I'm so hopeful. I'm starting my hcg diet today. I am not a dieter. Well, I never thought I was until I gained some... a LOT... of weight. I was the girl you hated in High School and College and throughout my 20's. I ate and drank whatever I wanted and still looked like a middle school boy, (bodywise); thin, no hips, no waistline, no boobs, no fat, very athletic and very energetic. I didn't do organized sports or work out. I just walked a lot, danced a lot and had a killer metabolism.
Anyway, I'm fat now. I have 3 boys and gained and kept the weight with each of them. I still don't recognize myself in the mirror and pictures, and I thought that if I kept doing the stuff I was doing, I would lose the weight. I've tried the pills, the exercise (TaeBo REALLY works), and lots of other stupid things. I ate a cotton ball once... I'm such an idiot.
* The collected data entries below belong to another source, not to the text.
(* ===== verification/Isolation.v ===== *)
(** Commands about one container leave the others alone.

    The theorems about concurrent commands are about one container.  Here the
    commands are about any other containers of the same root directory, [delete]
    included: whatever the order of their calls, no file of the container they
    are not about changes.  The ids of the containers are single path components
    ([plain_name]); the program does not check this, and an absolute id makes
    delete remove any directory. *)
From S2P Require Import Prelude Cpp Signals Path Json JsonRef Prog Logic FileOps Loader Bundle Time State.
From S2P Require Import StateProps SDBus CGroup Container Lifecycle Commands Kernel.
From S2P Require Import Roles RolesInv RolesProg Concurrent.

(** All the commands of runw. *)
Inductive any_command : Set :=
| Some_command (c : command)
| CmdDelete (Force : bool).

Definition any_prog `{SJ : Simdjson} (Root Id : string) (c : any_command) : prog Z :=
  match c with
  | Some_command c => command_prog Root Id c
  | CmdDelete Force => doDelete Root Id Force
  end.

(** Commands about one container are about to start. *)
Definition boot_any `{SJ : Simdjson} (Root Id : string) (f : files) (cmds : gmap Z any_command) : system :=
  System (Kernel f ∅ ∅) ((λ c, Process (any_prog Root Id c) std_fds) <$> cmds).

(** Commands, each with the container it is about, are about to start. *)
Definition boot_all `{SJ : Simdjson} (Root : string) (f : files) (cmds : gmap Z (string * any_command)) : system :=
  System (Kernel f ∅ ∅) ((λ c, Process (any_prog Root c.1 c.2) std_fds) <$> cmds).

(** ** Names *)

Lemma plain_name_noslash s t u v :
  str_all (λ c, negb (Ascii.eqb c slash)) s = true -> str_all (λ c, negb (Ascii.eqb c slash)) t = true ->
  u = EmptyString \/ (exists u', u = String slash u') -> v = EmptyString \/ (exists v', v = String slash v') ->
  s +:+ u = t +:+ v -> s = t.
Proof.
  intros Hs Ht Hu Hv. revert t Ht. induction s as [|c s IH]; intros [|d t] Ht Heq; cbn in *.
  - done.
  - apply andb_true_iff in Ht as [Hd _]. destruct Hu as [->|[u' ->]]; [done|]. injection Heq as <- _.
    by rewrite Ascii.eqb_refl in Hd.
  - apply andb_true_iff in Hs as [Hc _]. destruct Hv as [->|[v' ->]]; [done|]. injection Heq as -> _.
    by rewrite Ascii.eqb_refl in Hc.
  - apply andb_true_iff in Hs as [_ Hs], Ht as [_ Ht]. injection Heq as <- Heq. f_equal. eauto.
Qed.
Exercise is really the only thing that will do. But to kick start it, because I am so depressed right now, I am going on the HCG diet. I will do a daily blog about it and how it works. I have looked up as much as I can about it and have heard testimonials from so many people, that if it doesn't work on me, I will be convinced that I have a serious medical problem.
Ok, that said, today is the starting date of a 3 week long program. Here is how it goes.
Day 1 and 2 EAT AS MUCH AS YOU CAN TO GAIN FAT WEIGHT.
Take the drops 3 times a day.
Let's stop there. I'll go through the whole diet day to day.  Let's begin shall we?

DAY 1.
I'm on day one and I weigh about 150. My Goal is 120-125. I need to lose 30 pounds of fat which has spread all over my body. My face, legs, tummy and back are pockets of gross, unfit fat.
Today,  I've eaten a LOT today and feel really awful. I hate this already! I feel sick and gross.
Breakfast: I ate 2 bowls of puffed wheat cereal with whole milk. coffee
Lunch: Took Max to Noodles n Co and had a regular bowl of mac n cheese with hambuger, bacon and tomatoes, nantucket juice - I feel ill
Movies: popcorn with butter, dibs, junior mints, slushy
Dinner: 1 pound of crab legs with butter, water, coffee, baked potato with sour cream, salad with ranch, and one biscuit
I feel really sick. My leg hurts. Think my heart is hurting...
Took the drops at 9am, 12am, 6pm

Ok HERE WE GO.
Please work, please work, please work.